|Name:||DCMI/NKOS Interest Group|
|Charter:||The DCMI/NKOS Interest Group has grown out of the work done over the last decade by the DCMI/NKOS Task Group. This Task Group developed a Dublin Core Application Profile for KOS resources and an NKOS Type Vocabulary based on the work the NKOS group members have already done during the previous decade. The original Task Group was moderated by Gail Hodge, Marcia Zeng and Maja Zumer.|
The term knowledge organization system (KOS) is intended to encompass all types of schemes for organizing information and promoting knowledge management. Different families of knowledge organization systems, including thesauri, classification schemes, subject heading systems, and taxonomies are widely recognized and applied in both modern and traditional information systems. Various types of KOS have been increasingly embodied as (Web) services to facilitate resource discovery and retrieval. Different agents, services, and applications need to communicate about KOS data in the form of transferring, exchange, transformation, mediation, migration, and integration. The information about a KOS, including its data model, type, protocol, status, responsible body, available format, affectivity, and other descriptive data are very important to terminology registries, service registries, vocabulary users (machine or human), and retrieval systems. At a minimum level, metadata for KOS resources will describe specific characteristics of a KOS, facilitate the discovery of KOS resources, assist in the evaluation of such resources for a particular application or use, and facilitate sharing, reusing, and collaboration of the KOS resources.

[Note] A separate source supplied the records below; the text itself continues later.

(** * Running the calls *)

Lemma eval_say {A} fd pre post s (k : prog A) t n :
  Forall (fun c => c <> 37) pre -> Forall (fun c => c <> 37) post ->
  eval (say fd (pre ++ [37; 115] ++ post) s k) t n =
    (EWrite (fd_get fd t) (pre ++ s ++ post) :: (eval k t n).1, (eval k t n).2).
Proof. intros H1 H2. unfold say. rewrite printf_string by done. reflexivity. Qed.

Lemma eval_fork1 {A} (k : Z -> prog A) t n :
  eval (fork1 k) t n = ((eval (k 0) t n).1 ++ (eval (k 1) t (eval (k 0) t n).2).1, (eval (k 1) t (eval (k 0) t n).2).2).
Proof. reflexivity. Qed.
Lemma eval_wait {A} (k : Z -> prog A) t n :
  eval (Call Wait k) t n = (EWait t :: (eval (k 1) t n).1, (eval (k 1) t n).2).
Proof. reflexivity. Qed.
Lemma eval_close {A} fd (k : Z -> prog A) t n : eval (Call (Close fd) k) t n = eval (k 0) (fd_close fd t) n.
Proof. reflexivity. Qed.
Lemma eval_open {A} path mode (k : Z -> prog A) t n :
  eval (Call (Open path mode) k) t n =
    if open_ok path mode then eval (k (fd_alloc (OFile path mode) t).1) (fd_alloc (OFile path mode) t).2 n
    else eval (k (-1)) t n.
Proof. reflexivity. Qed.
Lemma eval_exec {A} path argv (k : Z -> prog A) t n :
  eval (Call (Exec path argv) k) t n = if exec_ok path then ([EExec argv t], n) else eval (k (-1)) t n.
Proof. reflexivity. Qed.

(** A pipe takes the descriptors 3 and 4. *)
Definition piped (i o e : ofile) (n : nat) : fdtab :=
  Some i :: Some o :: Some e :: Some (OPipeR n) :: Some (OPipeW n) :: replicate 11 None.
Lemma eval_pipe {A} (k : option (Z * Z) -> prog A) i o e n :
  eval (Call Pipe k) (std i o e) n = eval (k (Some (3, 4))) (piped i o e (w_pipes n)) (new_pipe n).
Proof. reflexivity. Qed.

Lemma eval_left {A} (k : prog A) i o e n m :
  eval (call* _ := Close 1 in call* _ := Dup 4 in call* _ := Close 3 in call* _ := Close 4 in k) (piped i o e n) m =
  eval k (std i (OPipeW n) e) m.
Proof. reflexivity. Qed.
Lemma eval_right {A} (k : prog A) i o e n m :
  eval (call* _ := Close 0 in call* _ := Dup 3 in call* _ := Close 3 in call* _ := Close 4 in k) (piped i o e n) m =
  eval k (std (OPipeR n) o e) m.
Proof. reflexivity. Qed.
Lemma eval_parent {A} (k : prog A) i o e n m :
  eval (call* _ := Close 3 in call* _ := Close 4 in k) (piped i o e n) m = eval k (std i o e) m.
Proof. reflexivity. Qed.

Lemma eval_exec_cmd mem a argv i o e n :
  eval (runcmd mem (EXEC (a :: argv))) (std i o e) n = layout (SExec (map (string_at mem) (a :: argv))) i o e n.
Proof.
  cbn [runcmd map layout]. rewrite eval_exec. destruct (exec_ok _); [done|].
  change (str "exec %s failed" ++ [10]) with (str "exec " ++ [37; 115] ++ str " failed" ++ [10]).
  rewrite eval_say by (vm_compute; repeat constructor; discriminate). reflexivity.
Qed.

Lemma eval_redir mem c r i o e n :
  r_fd r = 0 \/ r_fd r = 1 ->
  (forall i o, eval (runcmd mem c) (std i o e) n = layout (scmd_of (string_at mem) c) i o e n) ->
  eval (runcmd mem (REDIR c r)) (std i o e) n = layout (scmd_of (string_at mem) (REDIR c r)) i o e n.
Proof.
  intros Hfd IH. cbn [runcmd scmd_of layout]. rewrite eval_close, eval_open. set (file := string_at mem _).
  destruct (open_ok file (r_mode r)).
  - destruct Hfd as [-> | ->]; [apply (IH (OFile file (r_mode r)) o)|apply (IH i (OFile file (r_mode r)))].
  - change (str "open %s failed" ++ [10]) with (str "open " ++ [37; 115] ++ str " failed" ++ [10]).
    cbn [Z.ltb Z.compare]. rewrite eval_say by (vm_compute; repeat constructor; discriminate). by destruct Hfd as [-> | ->].
Qed.

Lemma eval_runcmd mem c : forall i o e n, redirs_ok (scmd_of (string_at mem) c) ->
  eval (runcmd mem c) (std i o e) n = layout (scmd_of (string_at mem) c) i o e n.
Proof.
  induction c as [argv|c IH r|l IHl r IHr|l IHl r IHr|c IH]; intros i o e n Hr; cbn [scmd_of redirs_ok] in Hr.
  - destruct argv as [|a argv]; [done|]. apply eval_exec_cmd.
  - destruct Hr as [Hfd Hr]. apply eval_redir; [done|]. intros. by apply IH.
  - destruct Hr as [Hl Hr]. cbn [runcmd scmd_of layout]. rewrite eval_pipe, eval_fork1. cbn [Z.eqb].
    rewrite eval_left, IHl, eval_fork1 by done. cbn [Z.eqb]. rewrite eval_right, IHr, eval_parent, !eval_wait by done. reflexivity.
  - destruct Hr as [Hl Hr]. cbn [runcmd scmd_of layout]. rewrite eval_fork1. cbn [Z.eqb]. by rewrite eval_wait, IHl, IHr.
  - cbn [runcmd scmd_of layout]. rewrite eval_fork1. cbn [Z.eqb]. rewrite IH by done. cbn [eval fst snd].
    rewrite app_nil_r. by destruct (layout _ _ _ _ _).
Qed.
End run.

(** * From the line to the processes *)

Lemma redirs_ok_redirect ts argv rs c : g_args ts argv rs -> redirs_ok c -> redirs_ok (sredirect rs c).
Proof.
  intros Hg. revert c. induction Hg as [|w ts argv rs Hg IH|x mode fd f ts argv rs Hr Hg IH]; intros c Hc; cbn [sredirect fold_left]; [done|by apply IH|].
  apply IH. cbn. split; [|done]. destruct Hr; auto.
Qed.
(** C23: find.c finds what was asked for.  Its arguments name a folder and a name,
    with "-type f" or "-type d", "-size" and a number, both in either order, or
    neither.  On a tree of files in which the folder can be searched (the paths fit
    the buffer of 512 bytes, and there are descriptors for the directories open at
    a time and one for [stat]), the program ends, does nothing undefined, closes
    what it opened, and prints the path of every entry at any depth below the
    folder that matches, and no others, in the order of the directories.  This does
    not depend on what its uninitialised buffer holds. *)
Theorem find_correct root cwd q folder d up argv after after' buf t o n :
  query_ok q -> argv ∈ query_args folder q -> dir_at root cwd folder d up ->
  length buf = MAXSIZE -> (height d < free t)%nat -> (weight d <= n)%nat ->
  run root cwd (main n after after' buf argv) (t, o) = Some (None, (t, o ++ hits q folder up d)) /\
  forall x, x ∈ hits q folder up d <-> exists p name c, inside folder up d p name c /\
    wanted q (type_of c) (size_of c) name = true /\ x = (1, p ++ [47] ++ name ++ [10]).
Proof.
  intros Hq Hargs Hda Hb Hf Hn. pose proof Hda as [Hok Hd Hr _ _]. split; [|intros; by apply hits_inside].
  unfold main. rewrite (parse_args_spec after after' folder q) by done. cbn [pbind].
  destruct (run_open root cwd folder (d :: up) t o (height d) Hr Hf) as (fd & Hfd & Hfree & E). rewrite E. clear E.
  rewrite (proj2 (Z.ltb_ge _ _)) by lia. pose proof (lookup_lt_Some _ _ _ Hfd) as Hlt.
  assert (forall x, <[fd := Some x]> t !! fd = Some (Some x)) as Hl by (intros; by apply list_lookup_insert_eq).
  rewrite (run_fstat _ _ _ _ _ _ _ _ _ (Hl _)), run_pbind. destruct (visit_spec q Hq) as (v & Hv & _).
  rewrite (dispatch n q v folder _ buf Hv).
  destruct n as [|n]; [destruct d; [done|cbn [weight] in Hn; lia]|].
  destruct (run_enter root cwd q v n folder d up buf (<[fd := Some (Open_ (d :: up) 0)]> t) o fd) as (buf' & _ & _ & ->);
    try done; [by apply run_search|lia|].
  rewrite list_insert_insert_eq, (run_close _ _ _ _ _ _ _ (Hl _)). cbn [run].
  rewrite list_insert_insert_eq, list_insert_id by done. done.
Qed.

(** A tree with a file in the folder and one of the same name two directories down. *)
Definition sample_tree : node :=
  NDir 1 1 [Some (2, str "README", NFile 2 T_FILE (str "xv6"));
            None;
            Some (3, str "src", NDir 3 1 [
              Some (4, str "lib", NDir 4 3 [Some (5, str "README", NFile 5 T_FILE (str "lib"))]);
              Some (6, str "README", NDir 6 3 [])]);
            Some (7, str "console", NFile 7 T_DEV [])].

Lemma find_correct_witness :
  run [sample_tree] [sample_tree]
    (main 100 [] [] (replicate MAXSIZE 7) [str "."; str "-name"; str "README"; str "-size"; str "3"; str "-type"; str "f"])
    (replicate 3 (Some Term) ++ replicate 13 None, []) =
    Some (None, (replicate 3 (Some Term) ++ replicate 13 None,
                 [(1, str "./README" ++ [10]); (1, str "./src/lib/README" ++ [10])])).
Proof.
  etransitivity;
    [apply (find_correct [sample_tree] [sample_tree] (mkQuery (str "README") (Some KFile) (Some (str "3"))) (str ".") sample_tree [])|].
  - split; [by repeat constructor|]. split; [done|]. split; [by repeat constructor|done].
  - apply list_elem_of_In. right. by left.
  - split; [|done|done|by split; repeat constructor|vm_compute; lia].
    cbn. unfold inum_ok, name_ok, is_name, is_byte, dot, dotdot.
    repeat match goal with |- _ /\ _ => split | |- Forall _ _ => constructor end; try done; try (vm_compute; lia).
    all: apply (bool_decide_unpack _); vm_compute; done.
  - by rewrite length_replicate.
  - vm_compute. lia.
  - vm_compute. lia.
  - vm_compute. reflexivity.
Defined.

(** "-size +N" never asks for larger files: either the byte behind [indFlag] is
    0 and the program copies to pointers that were never set, or the sign is
    not seen and the search is for the size 0. *)
Lemma parse_size_plus after d ds c : Forall (fun c => c <> 0) (d :: ds) ->
  parse_size after (43 :: d :: ds) c =
    if hd0 after =? 0 then Undef
    else Ret (mkFind (fileName c) (ftype c) 0 (greaterThanSize c) (lessThanSize c) (noFlags c) (oneFlag c) (bothFlags c)).
Proof.
  intros Hd. unfold parse_size. change (str "+") with [43]. change (str "-") with [45]. cbn [hd0 cstring].
  change (43 =? 0) with false. cbn match. cbn [strcmp]. rewrite Z.eqb_refl.
  assert (1 < strlen (43 :: d :: ds)) as Hlen.
  { rewrite strlen_cstring, cstring_id by (constructor; [done|exact Hd]). cbn [length]. lia. }
  rewrite (proj2 (Z.ltb_lt _ _) Hlen). destruct after as [|x after]; [done|]. cbn [hd0 cstring].
  destruct (Z.eqb_spec x 0) as [->|Hx]; [done|]. cbn [strcmp]. rewrite (proj2 (Z.eqb_neq (x - 0) 0)) by lia. done.
Qed.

Currently there is no protocol for describing KOS resources. The DCMI/NKOS Task Group targets to develop a Dublin Core Application Profile for KOS resources based on the work the NKOS group* members have already done during the last decade. The application profile will be further tested by professionals and researchers.
Related to this DC Application Profile is an KOS Types vocabulary, which will include various types of KOS, defined based on characteristics such as structure and complexity, the relationships between concepts, and historical function.
To join or leave:
(*) NKOS ( http://nkos.slis.kent.edu/) is a community of more than 300 practitioners from more than 10 countries who are interested in the use of knowledge organization systems in networked environments. The group has been organizing workshops on KOS-related topics in the U.S. and Europe since 1998.